(* ===== verification/ThreadList.v ===== *)
(** * The list of all threads (src/kernel/sched/scheduler.cpp)

    Beside the queues the scheduler keeps every thread it ever created on one list,
    linked by [list_next_] from [all_threads], which the panic report and the process
    listing walk with [thread_at].  The operations on the queues leave it alone. *)

From S2P Require Import Prelude Scheduler.

Definition links (s : sched) : gmap Z Z := list_next_ <$> threads s.

(** The list from [p] on. *)
Fixpoint roster (m : gmap Z Z) (p : Z) (l : list Z) : Prop :=
  match l with
  | [] => p = 0
  | x :: l => p = x /\ x <> 0 /\ exists q, m !! x = Some q /\ roster m q l
  end.

(** Nothing happened to the list. *)
Definition keeps (s s' : sched) : Prop := links s' = links s /\ all_threads s' = all_threads s.

#[local] Instance keeps_preorder : PreOrder keeps.
Proof. split; [by intros s|]. intros s1 s2 s3 [H1 H2] [H3 H4]. split; congruence. Qed.

Lemma keeps_update p f s s' : (forall t, list_next_ (f t) = list_next_ t) -> update p f s = Some s' -> keeps s s'.
Proof.
  intros Hf E. unfold update in E. apply bind_Some_inv in E as (t & Ht & E). injection E as <-. split; [|done]. unfold links. cbn.
  rewrite fmap_insert, Hf. apply insert_id. by rewrite lookup_fmap, Ht.
Qed.

(** Takes an operation apart into updates that each keep the list. *)
Ltac kept :=
  repeat match goal with
  | E : Some _ = Some _ |- _ => injection E as <-
  | E : Some _ = Some _ |- _ => injection E as <- <-
  | E : None = Some _ |- _ => discriminate E
  | E : update _ _ _ = Some _ |- _ => apply keeps_update in E; [|done]
  | E : (_ ≫= _) = Some _ |- _ => apply bind_Some_inv in E as (? & ? & E)
  | x : _ * _ |- _ => destruct x
  | E : context [if ?b then _ else _] |- _ => destruct b eqn:?
  | E : context [match ?b with None => _ | Some _ => _ end] |- _ => destruct b eqn:?
  end;
  repeat match goal with E : keeps _ _ |- _ => destruct E as [? ?] end;
  unfold links in *; cbn in *; try (split; unfold links in *; cbn in *; congruence).

Lemma keeps_enqueue p s s' : enqueue p s = Some s' -> keeps s s'.
Proof. intros E. unfold enqueue in E. kept. Qed.
Lemma keeps_dequeue s r : dequeue s = Some r -> keeps s r.2.
Proof. intros E. unfold dequeue in E. kept. Qed.
Lemma keeps_park p d s s' : park_sleeper_at p d s = Some s' -> keeps s s'.
Proof. intros E. unfold park_sleeper_at in E. kept. Qed.
Lemma keeps_block q p s s' : block_on q p s = Some s' -> keeps s s'.
Proof. intros E. unfold block_on in E. kept. Qed.
Lemma keeps_take q s r : take_from q s = Some r -> keeps s r.2.
Proof. intros E. unfold take_from in E. kept. Qed.
Lemma keeps_mark_dead p s s' : mark_dead p s = Some s' -> keeps s s'.
Proof. intros E. unfold mark_dead in E. kept. Qed.
Lemma keeps_set_current k p s s' : set_current k p s = Some s' -> keeps s s'.
Proof. intros E. unfold set_current in E. kept. Qed.
Lemma keeps_switch root k sp p s s' : switch_to root k sp p s = Some s' -> keeps s s'.
Proof.
  intros E. unfold switch_to in E. apply bind_Some_inv in E as (c & _ & E). destruct (current_thread c =? p); [by eapply keeps_set_current|].
  apply bind_Some_inv in E as (s1 & E1 & E). apply keeps_set_current in E1. unfold context_switch in E. kept.
Qed.

(** The same with the steps above. *)
Ltac kept_steps :=
  repeat match goal with
  | E : Some _ = Some _ |- _ => injection E as <-
  | E : None = Some _ |- _ => discriminate E
  | E : enqueue _ _ = Some _ |- _ => apply keeps_enqueue in E
  | E : dequeue _ = Some _ |- _ => apply keeps_dequeue in E
  | E : park_sleeper_at _ _ _ = Some _ |- _ => apply keeps_park in E
  | E : block_on _ _ _ = Some _ |- _ => apply keeps_block in E
  | E : take_from _ _ = Some _ |- _ => apply keeps_take in E
  | E : mark_dead _ _ = Some _ |- _ => apply keeps_mark_dead in E
  | E : switch_to _ _ _ _ _ = Some _ |- _ => apply keeps_switch in E
  | E : update _ _ _ = Some _ |- _ => apply keeps_update in E; [|done]
  | E : (_ ≫= _) = Some _ |- _ => apply bind_Some_inv in E as (? & ? & E)
  | x : _ * _ |- _ => destruct x
  | E : (if ?b then _ else _) = Some _ |- _ => destruct b
  end; kept.

Lemma keeps_leave root k sp s s' : leave root k sp s = Some s' -> keeps s s'.
Proof. intros E. unfold leave in E. kept_steps. Qed.

Lemma keeps_wake_loop fuel now : forall r s s', wake_loop fuel now r s = Some s' -> keeps s s'.
Proof.
  induction fuel as [|fuel IH]; intros r s s' E; [done|]. cbn [wake_loop] in E. destruct (sleepers s =? 0); [by injection E as <-|].
  apply bind_Some_inv in E as (t & _ & E). destruct (wake_at_ t <=? now); apply bind_Some_inv in E as (s1 & E1 & E); apply IH in E; kept_steps.
Qed.

Lemma keeps_detach fuel p : forall l s s', detach_loop fuel p l s = Some s' -> keeps s s'.
Proof.
  induction fuel as [|fuel IH]; intros l s s' E; [done|]. cbn [detach_loop] in E. apply bind_Some_inv in E as (x & _ & E).
  destruct (x =? 0); [by injection E as <-|]. destruct (x =? p); [|by eapply IH]. apply bind_Some_inv in E as (t & _ & E).
  destruct l; cbn in E; kept_steps.
Qed.

Lemma keeps_wake_all fuel q : forall s s', wake_all_loop fuel q s = Some s' -> keeps s s'.
Proof.
  induction fuel as [|fuel IH]; intros s s' E; [done|]. cbn [wake_all_loop] in E. apply bind_Some_inv in E as ([p s1] & E1 & E).
  apply keeps_take in E1. destruct (negb (p =? 0)); [|kept_steps]. apply bind_Some_inv in E as (s2 & E2 & E). apply IH in E. kept_steps.
Qed.

Lemma keeps_yield root k now sp s s' : yield root k now sp s = Some s' -> keeps s s'.
Proof.
  intros E. unfold yield in E. destruct (negb (running s)); [by injection E as <-|]. apply bind_Some_inv in E as (s1 & E1 & E).
  apply keeps_wake_loop in E1. kept_steps.
Qed.

(** *** Creating a thread *)

Lemma roster_known m p l x : roster m p l -> x ∈ l -> is_Some (m !! x).
Proof.
  revert p. induction l as [|y l IH]; intros p Hr Hx; [set_solver|]. destruct Hr as (_ & _ & q & Hq & Hr).
  apply elem_of_cons in Hx as [->|Hx]; [by rewrite Hq|by eapply IH].
Qed.

Lemma roster_insert m p l x q : x ∉ l -> roster m p l -> roster (<[x := q]> m) p l.
Proof.
  revert p. induction l as [|y l IH]; intros p Hx Hr; [done|]. destruct Hr as (-> & Hy & z & Hz & Hr). apply not_elem_of_cons in Hx as [Hne Hx].
  split; [done|]. split; [done|]. exists z. rewrite lookup_insert_ne by done. auto.
Qed.

(** The list as a whole: every thread is on it once. *)
Definition listed (s : sched) (l : list Z) : Prop := roster (links s) (all_threads s) l /\ NoDup l.

Lemma keeps_listed s s' l : keeps s s' -> listed s l -> listed s' l.
Proof. intros [H1 H2] [H3 H4]. split; [|done]. by rewrite H1, H2. Qed.

Lemma spawn_listed a tr name e x s r l : threads s !! record_at a = None -> listed s l -> spawn a tr name e x s = Some r ->
  listed r.2 (if r.1.1 =? 0 then l else r.1.1 :: l).
Proof.
  intros Hn [Hl Hd] E. unfold spawn in E. destruct (max_threads <=? threads_alive s); [by injection E as <-|].
  destruct (Z.eqb_spec (record_at a) 0) as [|Ha]; [by injection E as <-|]. destruct (region_at a =? 0); [by injection E as <-|].
  destruct (map_stack _ _ _ _ _) as [ok calls]. destruct (negb ok); [by injection E as <-|].
  apply bind_Some_inv in E as (s1 & E1 & E). apply bind_Some_inv in E as (s2 & E2 & E). injection E as <-. cbn [fst snd].
  destruct (Z.eqb_spec (record_at a) 0) as [|_]; [done|]. unfold prepare in E1. apply bind_Some_inv in E1 as (t & Ht & E1).
  cbn in Ht. rewrite lookup_insert_eq in Ht. injection Ht as <-. destruct (fold_left _ _ _) as [top words]. injection E1 as <-.
  unfold adopt in E2. apply bind_Some_inv in E2 as (t & Ht & E2). cbn in Ht. rewrite lookup_insert_eq in Ht. injection Ht as <-. apply keeps_enqueue in E2.
  assert (record_at a ∉ l) as Hnew. { intros Hin. destruct (roster_known _ _ _ _ Hl Hin) as [y Hy]. unfold links in Hy. by rewrite lookup_fmap, Hn in Hy. }
  eapply keeps_listed; [exact E2|]. split; [|by constructor]. unfold links. cbn. split; [done|]. split; [done|]. exists (all_threads s).
  rewrite !fmap_insert, !insert_insert_eq. cbn. rewrite lookup_insert_eq. split; [done|]. by apply roster_insert.
Qed.

(** What an operation puts in front of the list. *)
Definition created (o : op) (s : sched) : list Z :=
  match o with
  | OSpawn a tr name e x => match spawn a tr name e x s with Some (p, _, _) => if p =? 0 then [] else [p] | None => [] end
  | _ => []
  end.

Lemma exec_listed root o s s' l : enabled o s -> listed s l -> exec root o s = Some s' -> listed s' (created o s ++ l).
Proof.
  intros He Hl E. destruct o as [a tr name e x|k now sp|k now sp|k now ns sp|k sp|k q sp|q|q|p|k|k]; cbn [created app exec] in *.
  1: { destruct (spawn a tr name e x s) as [[[p calls] s1]|] eqn:Es; [|done]. cbn in E. injection E as <-.
    apply (spawn_listed _ _ _ _ _ _ _ l He Hl) in Es. cbn in Es. by destruct (p =? 0). }
  all: eapply keeps_listed; [|exact Hl].
  - by eapply keeps_yield.
  - unfold sched_tick in E. apply bind_Some_inv in E as (b & _ & E). destruct (_ || _); [by injection E as <-|]. by eapply keeps_yield.
  - unfold thread_sleep_ns in E. destruct (negb _); [by injection E as <-|]. apply bind_Some_inv in E as (p & _ & E).
    apply bind_Some_inv in E as (s1 & E1 & E). apply keeps_leave in E. kept_steps.
  - unfold thread_exit in E. apply bind_Some_inv in E as (p & _ & E). apply bind_Some_inv in E as (s1 & E1 & E). apply keeps_leave in E. kept_steps.
  - unfold wait in E. apply bind_Some_inv in E as (p & _ & E). apply bind_Some_inv in E as (s1 & E1 & E). apply keeps_leave in E. kept_steps.
  - unfold wake_one in E. kept_steps.
  - by eapply keeps_wake_all.
  - unfold wake in E. apply bind_Some_inv in E as (t & _ & E). destruct (_ || _); [|by injection E as <-].
    apply bind_Some_inv in E as (s1 & E1 & E). apply keeps_detach in E1. kept_steps.
  - unfold preempt_disable in E. kept_steps.
  - unfold preempt_enable in E. kept_steps.
Qed.

Lemma thread_at_loop_listed s : forall l p i, roster (links s) p l -> thread_at_loop i p s = Some (default 0 (l !! i)).
Proof.
  induction l as [|x l IH]; intros p i Hr.
  - cbn in Hr. subst p. by destruct i.
  - destruct Hr as (-> & Hx & q & Hq & Hr). destruct i as [|i]; [done|]. cbn. rewrite (proj2 (Z.eqb_neq x 0) Hx). unfold next_in_list.
    unfold links in Hq. rewrite lookup_fmap in Hq. rewrite Hq. cbn. by apply IH.
Qed.

Lemma start_no_threads k idle s s' : sched_start_cpu k idle s = Some s' -> all_threads s' = all_threads s.
Proof. intros E. unfold sched_start_cpu, make_idle in E. kept_steps. Qed.

Lemma boot_no_threads n queues idle order s : boot n queues idle order = Some s -> all_threads s = 0.
Proof.
  intros E. unfold boot in E. apply bind_Some_inv in E as (s1 & E1 & E).
  assert (forall r, (forall s, r = Some s -> all_threads s = 0) ->
    fold_left (fun r k => s ← r; sched_start_cpu k (idle k) s) order r = Some s1 -> all_threads s1 = 0) as Hfold.
  { clear E E1 s. induction order as [|k order IH]; intros r Hr E1; cbn in E1; [by apply Hr|]. eapply IH; [|exact E1].
    intros s E. apply bind_Some_inv in E as (s0 & -> & E). rewrite (start_no_threads _ _ _ _ E). by apply Hr. }
  unfold sched_init in E. apply bind_Some_inv in E as (s2 & E2 & E). injection E as <-. cbn. rewrite (start_no_threads _ _ _ _ E2).
  eapply Hfold; [|exact E1]. by intros s [= <-].
Qed.

Lemma roster_nonzero m p l x : roster m p l -> x ∈ l -> x <> 0.
Proof.
  revert p. induction l as [|y l IH]; intros p Hr Hx; [set_solver|]. destruct Hr as (_ & Hy & q & _ & Hr).
  apply elem_of_cons in Hx as [->|Hx]; [done|by eapply IH].
Qed.

Lemma reachable_listed root s : reachable root s -> exists l, listed s l.
Proof.
  induction 1 as [n queues idle order s Hn _ _ _ _ E|o s s' _ [l Hl] He E].
  - exists []. split; [|constructor]. cbn. by eapply boot_no_threads.
  - eexists. by eapply exec_listed.
Qed.

Lemma listed_known s l x : listed s l -> x ∈ l -> x <> 0 /\ is_Some (threads s !! x).
Proof.
  intros [Hr _] Hx. split; [by eapply roster_nonzero|]. destruct (roster_known _ _ _ _ Hr Hx) as [y Hy]. unfold links in Hy.
  rewrite lookup_fmap in Hy. by destruct (threads s !! x).
Qed.

Lemma thread_at_listed s l i : listed s l -> thread_at i s = Some (default 0 (l !! i)).
Proof. intros [Hr _]. by apply thread_at_loop_listed. Qed.

(** C27: the list of all threads is sound in every state the scheduler can reach: it ends,
    no thread is on it twice, every thread on it exists, [thread_at] gives its elements
    in order and 0 past the end, and an operation changes it only by putting the thread
    it created in front. *)
Theorem thread_list_sound root s : reachable root s ->
  exists l, NoDup l /\ (forall x, x ∈ l -> x <> 0 /\ is_Some (threads s !! x)) /\
    (forall i, thread_at i s = Some (default 0 (l !! i))) /\
    (forall o s', enabled o s -> exec root o s = Some s' -> forall i, thread_at i s' = Some (default 0 ((created o s ++ l) !! i))).
Proof.
  intros Hr. destruct (reachable_listed _ _ Hr) as [l Hl]. exists l. split_and!.
  - apply Hl.
  - intros x. by apply listed_known.
  - intros i. by apply thread_at_listed.
  - intros o s' He E i. apply thread_at_listed. by apply (exec_listed _ _ _ _ _ He Hl E).
Qed.

Lemma thread_list_sound_witness : exists s, demo_boot = Some s /\ forall s', exec 7 demo_spawn s = Some s' ->
  exists l, thread_at 0 s' = Some (default 0 ((created demo_spawn s ++ l) !! 0%nat)).
Proof.
  destruct demo_reachable as (s & E & Hr). exists s. split; [exact E|]. intros s' E'.
  destruct (thread_list_sound 7 s Hr) as (l & _ & _ & _ & H). exists l. apply H; [|exact E'].
  pose proof demo_spawned_check as Hc. rewrite E in Hc. apply andb_true_iff in Hc as [Hc _]. apply andb_true_iff in Hc as [Hc _].
  apply bool_decide_eq_true in Hc. exact Hc.
Defined.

::::::::

## YOUR GOAL:
Repeat the entries above exactly, from the first line through the line containing "#[local] Instance keeps_preorder".

## COMPLETED EXERCISE:
(* ===== verification/ThreadList.v ===== *)
(** * The list of all threads (src/kernel/sched/scheduler.cpp)

    Beside the queues the scheduler keeps every thread it ever created on one list,
    linked by [list_next_] from [all_threads], which the panic report and the process
    listing walk with [thread_at].  The operations on the queues leave it alone. *)

From S2P Require Import Prelude Scheduler.

Definition links (s : sched) : gmap Z Z := list_next_ <$> threads s.

(** The list from [p] on. *)
Fixpoint roster (m : gmap Z Z) (p : Z) (l : list Z) : Prop :=
  match l with
  | [] => p = 0
  | x :: l => p = x /\ x <> 0 /\ exists q, m !! x = Some q /\ roster m q l
  end.

(** Nothing happened to the list. *)
Definition keeps (s s' : sched) : Prop := links s' = links s /\ all_threads s' = all_threads s.

#[local] Instance keeps_preorder : PreOrder keeps.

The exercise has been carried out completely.